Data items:
- - - -
(* ===== verification/TxInstance.v ===== *)
(** * Transactions of the store as the interface the tables use

    The methods of [KVTX] and [RangedKVIter] (db/kv.go) satisfy the laws of
    TxKV.v: a transaction that reads a committed state denotes the live entries
    of its own writes over that state, and a nested one those of its writes over
    the outer transaction. *)

From Stdlib Require Import ZArith Lia.
From Stdlib.Strings Require Import Byte.
From stdpp Require Import base list numbers.
From S2P Require Import Prelude GoLib SortedSeq SortedKV SortedArray Merge File Entry SortedFile.
From S2P Require Import SortedFileProofs KVIterators Log Metadata KV KVCompact KVProofs TxKV.

Open Scope Z_scope.

Section instance.
Context `{BL : BloomLaws}.

#[export] Instance ranged_RangeOps : RangeOps (RangedKVIter TXIter) := {
  i_Valid := rg_Valid;
  i_Key := rg_Key;
  i_Val := rg_Val;
  i_Next := rg_Next;
  i_steps it := steps (rg_iter it);
}.

#[export] Instance kvtx_TxOps : TxOps KVTX (RangedKVIter TXIter) := {
  t_Get := tx_Get;
  t_SetEx := tx_SetEx;
  t_Del := tx_Del;
  t_Range := tx_Range;
  t_NewTX := nested_NewTX;
  t_Commit := nested_applyTX;
}.

(** ** Live entries *)

Lemma val_at_lives s k : sorted s → val_at (lives s) k = visible (assoc s k).
Proof.
  intros Hs. unfold val_at, lives. rewrite assoc_filter_live by done. destruct (assoc s k) as [[k' v []]|]; done.
Qed.

Lemma lives_view_ok s : sorted s → view_ok (lives s).
Proof. intros Hs. split; [by apply lives_sorted|]. apply Forall_forall. by intros e [He _]%list_elem_of_filter. Qed.

Lemma put_lives u s k v :
  sorted u → sorted s → lives (overlay (upsert (Ent k v false) u) s) = put k v (lives (overlay u s)).
Proof.
  intros Hu Hs. assert (sorted (overlay u s)) by (by apply overlay_sorted).
  apply view_ext; [by apply lives_view_ok, overlay_sorted|by apply put_ok, lives_view_ok|].
  intros k'. rewrite val_at_put by (by apply lives_sorted). rewrite !val_at_lives, !visible_overlay, assoc_upsert
    by (try apply overlay_sorted; done). cbn [e_key]. by destruct (bytes_equal k k').
Qed.

Lemma cut_lives u s k :
  sorted u → sorted s → lives (overlay (upsert (Ent k [] true) u) s) = cut k (lives (overlay u s)).
Proof.
  intros Hu Hs. assert (sorted (overlay u s)) by (by apply overlay_sorted).
  apply view_ext; [by apply lives_view_ok, overlay_sorted|by apply cut_ok, lives_view_ok|].
  intros k'. rewrite val_at_cut, !val_at_lives, !visible_overlay, assoc_upsert
    by (try apply overlay_sorted; done). cbn [e_key]. by destruct (bytes_equal k k').
Qed.

(** ** A transaction with the writes [u] over the state [base] *)

Record reads_over (tx : KVTX) (u base : list ent) : Prop := {
  ro_updates : tx_updates tx = arr_of u;
  ro_sorted : sorted u;
  ro_base : ∃ init commits n, sorted init ∧ tx_reads init commits tx n ∧ base = state_at init commits n;
}.

Definition shown (u base : list ent) : list ent := lives (overlay u base).

Lemma ro_base_sorted tx u base : reads_over tx u base → sorted base.
Proof. intros [_ _ (init & commits & n & Hi & _ & ->)]. by apply state_at_sorted. Qed.

Lemma shown_ok tx u base : reads_over tx u base → view_ok (shown u base).
Proof. intros Hr. by eapply lives_view_ok, overlay_sorted, ro_base_sorted. Qed.

Lemma val_at_shown tx u base k : reads_over tx u base → val_at (shown u base) k = visible (assoc (overlay u base) k).
Proof. intros Hr. by eapply val_at_lives, overlay_sorted, ro_base_sorted. Qed.

Lemma ro_write tx u base u' : reads_over tx u base → sorted u' → reads_over (set_updates tx (arr_of u')) u' base.
Proof.
  intros [_ _ (init & commits & n & Hi & Hr & Hb)] Hu'. split; [done|done|].
  exists init, commits, n. split; [done|]. split; [|done]. by apply tx_reads_updates.
Qed.

Lemma ro_get tx u base k : reads_over tx u base → tx_Get tx k = Ok (val_at (shown u base) k).
Proof.
  intros Hro. rewrite (val_at_shown _ _ _ _ Hro). destruct Hro as [Hu _ (init & commits & n & Hi & Hr & ->)].
  rewrite (tx_Get_spec _ _ _ _ _ Hi Hr). by rewrite Hu, arr_ents_of.
Qed.

Lemma ro_set tx u base k v mode : reads_over tx u base → mode_valid mode →
  let updated := mode_updates mode (val_at (shown u base) k) v in
  tx_SetEx tx k v mode = (if updated then set_updates tx (arr_of (upsert (Ent k v false) u)) else tx, Ok updated).
Proof.
  intros Hro Hm updated. unfold updated. rewrite (val_at_shown _ _ _ _ Hro).
  destruct Hro as [Hu Hs (init & commits & n & Hi & Hr & ->)]. by apply (tx_SetEx_spec _ _ _ _ u).
Qed.

Lemma ro_del tx u base k : reads_over tx u base →
  tx_Del tx k = (if bool_decide (val_at (shown u base) k = None) then tx
                 else set_updates tx (arr_of (upsert (Ent k [] true) u)), Ok (bool_decide (val_at (shown u base) k ≠ None))).
Proof.
  intros Hro. rewrite (val_at_shown _ _ _ _ Hro).
  destruct Hro as [Hu Hs (init & commits & n & Hi & Hr & ->)]. by apply (tx_Del_spec _ _ _ _ u).
Qed.

Lemma ro_nested tx u base : reads_over tx u base → reads_over (nested_NewTX tx) [] (overlay u base).
Proof.
  intros Hro. pose proof (ro_base_sorted _ _ _ Hro) as Hb.
  destruct Hro as [Hu Hs (init & commits & n & Hi & (He & Hn & Hle & (ls & Hl & Hv) & _) & ->)].
  split; [done|constructor|]. exists (overlay u (state_at init commits n)), [], 0%nat.
  split; [by apply overlay_sorted|]. split; [|done]. split_and!; try done.
  - exists (u :: ls). split; [by constructor|]. apply (overlay_same_view u (merge_levels ls)); [apply merge_levels_sorted|done|done].
  - exists []. split; [done|constructor].
Qed.

(** *** Range scans *)

Lemma rg_start_at (it : TXIter) s p start stop desc r :
  At it s p → rg_start it start stop desc = Ok r → ∃ p', At (rg_iter r) s p'.
Proof.
  intros Hat Hst. unfold rg_start in Hst. apply bind_ok in Hst as (back & _ & Hst). apply bind_ok in Hst as (it' & Hit & [= <-]).
  destruct back; [|injection Hit as <-; by eauto].
  destruct (At_prev _ _ _ Hat) as (it1 & E & Hat1). rewrite E in Hit. injection Hit as <-. by eauto.
Qed.

Lemma rg_Next_at (it it' : RangedKVIter TXIter) s p :
  At (rg_iter it) s p → rg_Next it = Ok it' → ∃ p', At (rg_iter it') s p'.
Proof.
  intros Hat Hn. unfold rg_Next in Hn. apply bind_ok in Hn as (v & _ & Hn). destruct v; cbn [negb] in Hn; [|injection Hn as <-; eauto].
  apply bind_ok in Hn as (i & Hi & [= <-]). destruct (rg_desc it).
  - destruct (At_prev _ _ _ Hat) as (it1 & E & Hat1). rewrite E in Hi. injection Hi as <-. by eauto.
  - destruct (At_next _ _ _ Hat) as (it1 & E & Hat1). rewrite E in Hi. injection Hi as <-. by eauto.
Qed.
- - - -
§ Directions for this task
Please copy out each record, character for character.

§ Response below
(* ===== verification/TxInstance.v ===== *)
(** * Transactions of the store as the interface the tables use

    The methods of [KVTX] and [RangedKVIter] (db/kv.go) satisfy the laws of
    TxKV.v: a transaction that reads a committed state denotes the live entries
    of its own writes over that state, and a nested one those of its writes over
    the outer transaction. *)

From Stdlib Require Import ZArith Lia.
From Stdlib.Strings Require Import Byte.
From stdpp Require Import base list numbers.
From S2P Require Import Prelude GoLib SortedSeq SortedKV SortedArray Merge File Entry SortedFile.
From S2P Require Import SortedFileProofs KVIterators Log Metadata KV KVCompact KVProofs TxKV.

Open Scope Z_scope.

Section instance.
Context `{BL : BloomLaws}.

#[export] Instance ranged_RangeOps : RangeOps (RangedKVIter TXIter) := {
  i_Valid := rg_Valid;
  i_Key := rg_Key;
  i_Val := rg_Val;
  i_Next := rg_Next;
  i_steps it := steps (rg_iter it);
}.

#[export] Instance kvtx_TxOps : TxOps KVTX (RangedKVIter TXIter) := {
  t_Get := tx_Get;
  t_SetEx := tx_SetEx;
  t_Del := tx_Del;
  t_Range := tx_Range;
  t_NewTX := nested_NewTX;
  t_Commit := nested_applyTX;
}.

(** ** Live entries *)

Lemma val_at_lives s k : sorted s → val_at (lives s) k = visible (assoc s k).
Proof.
  intros Hs. unfold val_at, lives. rewrite assoc_filter_live by done. destruct (assoc s k) as [[k' v []]|]; done.
Qed.

Lemma lives_view_ok s : sorted s → view_ok (lives s).
Proof. intros Hs. split; [by apply lives_sorted|]. apply Forall_forall. by intros e [He _]%list_elem_of_filter. Qed.

Lemma put_lives u s k v :
  sorted u → sorted s → lives (overlay (upsert (Ent k v false) u) s) = put k v (lives (overlay u s)).
Proof.
  intros Hu Hs. assert (sorted (overlay u s)) by (by apply overlay_sorted).
  apply view_ext; [by apply lives_view_ok, overlay_sorted|by apply put_ok, lives_view_ok|].
  intros k'. rewrite val_at_put by (by apply lives_sorted). rewrite !val_at_lives, !visible_overlay, assoc_upsert
    by (try apply overlay_sorted; done). cbn [e_key]. by destruct (bytes_equal k k').
Qed.

Lemma cut_lives u s k :
  sorted u → sorted s → lives (overlay (upsert (Ent k [] true) u) s) = cut k (lives (overlay u s)).
Proof.
  intros Hu Hs. assert (sorted (overlay u s)) by (by apply overlay_sorted).
  apply view_ext; [by apply lives_view_ok, overlay_sorted|by apply cut_ok, lives_view_ok|].
  intros k'. rewrite val_at_cut, !val_at_lives, !visible_overlay, assoc_upsert
    by (try apply overlay_sorted; done). cbn [e_key]. by destruct (bytes_equal k k').
Qed.

(** ** A transaction with the writes [u] over the state [base] *)

Record reads_over (tx : KVTX) (u base : list ent) : Prop := {
  ro_updates : tx_updates tx = arr_of u;
  ro_sorted : sorted u;
  ro_base : ∃ init commits n, sorted init ∧ tx_reads init commits tx n ∧ base = state_at init commits n;
}.

Definition shown (u base : list ent) : list ent := lives (overlay u base).

Lemma ro_base_sorted tx u base : reads_over tx u base → sorted base.
Proof. intros [_ _ (init & commits & n & Hi & _ & ->)]. by apply state_at_sorted. Qed.

Lemma shown_ok tx u base : reads_over tx u base → view_ok (shown u base).
Proof. intros Hr. by eapply lives_view_ok, overlay_sorted, ro_base_sorted. Qed.

Lemma val_at_shown tx u base k : reads_over tx u base → val_at (shown u base) k = visible (assoc (overlay u base) k).
Proof. intros Hr. by eapply val_at_lives, overlay_sorted, ro_base_sorted. Qed.

Lemma ro_write tx u base u' : reads_over tx u base → sorted u' → reads_over (set_updates tx (arr_of u')) u' base.
Proof.
  intros [_ _ (init & commits & n & Hi & Hr & Hb)] Hu'. split; [done|done|].
  exists init, commits, n. split; [done|]. split; [|done]. by apply tx_reads_updates.
Qed.

Lemma ro_get tx u base k : reads_over tx u base → tx_Get tx k = Ok (val_at (shown u base) k).
Proof.
  intros Hro. rewrite (val_at_shown _ _ _ _ Hro). destruct Hro as [Hu _ (init & commits & n & Hi & Hr & ->)].
  rewrite (tx_Get_spec _ _ _ _ _ Hi Hr). by rewrite Hu, arr_ents_of.
Qed.

Lemma ro_set tx u base k v mode : reads_over tx u base → mode_valid mode →
  let updated := mode_updates mode (val_at (shown u base) k) v in
  tx_SetEx tx k v mode = (if updated then set_updates tx (arr_of (upsert (Ent k v false) u)) else tx, Ok updated).
Proof.
  intros Hro Hm updated. unfold updated. rewrite (val_at_shown _ _ _ _ Hro).
  destruct Hro as [Hu Hs (init & commits & n & Hi & Hr & ->)]. by apply (tx_SetEx_spec _ _ _ _ u).
Qed.

Lemma ro_del tx u base k : reads_over tx u base →
  tx_Del tx k = (if bool_decide (val_at (shown u base) k = None) then tx
                 else set_updates tx (arr_of (upsert (Ent k [] true) u)), Ok (bool_decide (val_at (shown u base) k ≠ None))).
Proof.
  intros Hro. rewrite (val_at_shown _ _ _ _ Hro).
  destruct Hro as [Hu Hs (init & commits & n & Hi & Hr & ->)]. by apply (tx_Del_spec _ _ _ _ u).
Qed.

Lemma ro_nested tx u base : reads_over tx u base → reads_over (nested_NewTX tx) [] (overlay u base).
Proof.
  intros Hro. pose proof (ro_base_sorted _ _ _ Hro) as Hb.
  destruct Hro as [Hu Hs (init & commits & n & Hi & (He & Hn & Hle & (ls & Hl & Hv) & _) & ->)].
  split; [done|constructor|]. exists (overlay u (state_at init commits n)), [], 0%nat.
  split; [by apply overlay_sorted|]. split; [|done]. split_and!; try done.
  - exists (u :: ls). split; [by constructor|]. apply (overlay_same_view u (merge_levels ls)); [apply merge_levels_sorted|done|done].
  - exists []. split; [done|constructor].
Qed.

(** *** Range scans *)

Lemma rg_start_at (it : TXIter) s p start stop desc r :
  At it s p → rg_start it start stop desc = Ok r → ∃ p', At (rg_iter r) s p'.
Proof.
  intros Hat Hst. unfold rg_start in Hst. apply bind_ok in Hst as (back & _ & Hst). apply bind_ok in Hst as (it' & Hit & [= <-]).
  destruct back; [|injection Hit as <-; by eauto].
  destruct (At_prev _ _ _ Hat) as (it1 & E & Hat1). rewrite E in Hit. injection Hit as <-. by eauto.
Qed.

Lemma rg_Next_at (it it' : RangedKVIter TXIter) s p :
  At (rg_iter it) s p → rg_Next it = Ok it' → ∃ p', At (rg_iter it') s p'.
Proof.
  intros Hat Hn. unfold rg_Next in Hn. apply bind_ok in Hn as (v & _ & Hn). destruct v; cbn [negb] in Hn; [|injection Hn as <-; eauto].
  apply bind_ok in Hn as (i & Hi & [= <-]). destruct (rg_desc it).
  - destruct (At_prev _ _ _ Hat) as (it1 & E & Hat1). rewrite E in Hi. injection Hi as <-. by eauto.
  - destruct (At_next _ _ _ Hat) as (it1 & E & Hat1). rewrite E in Hi. injection Hi as <-. by eauto.
Qed.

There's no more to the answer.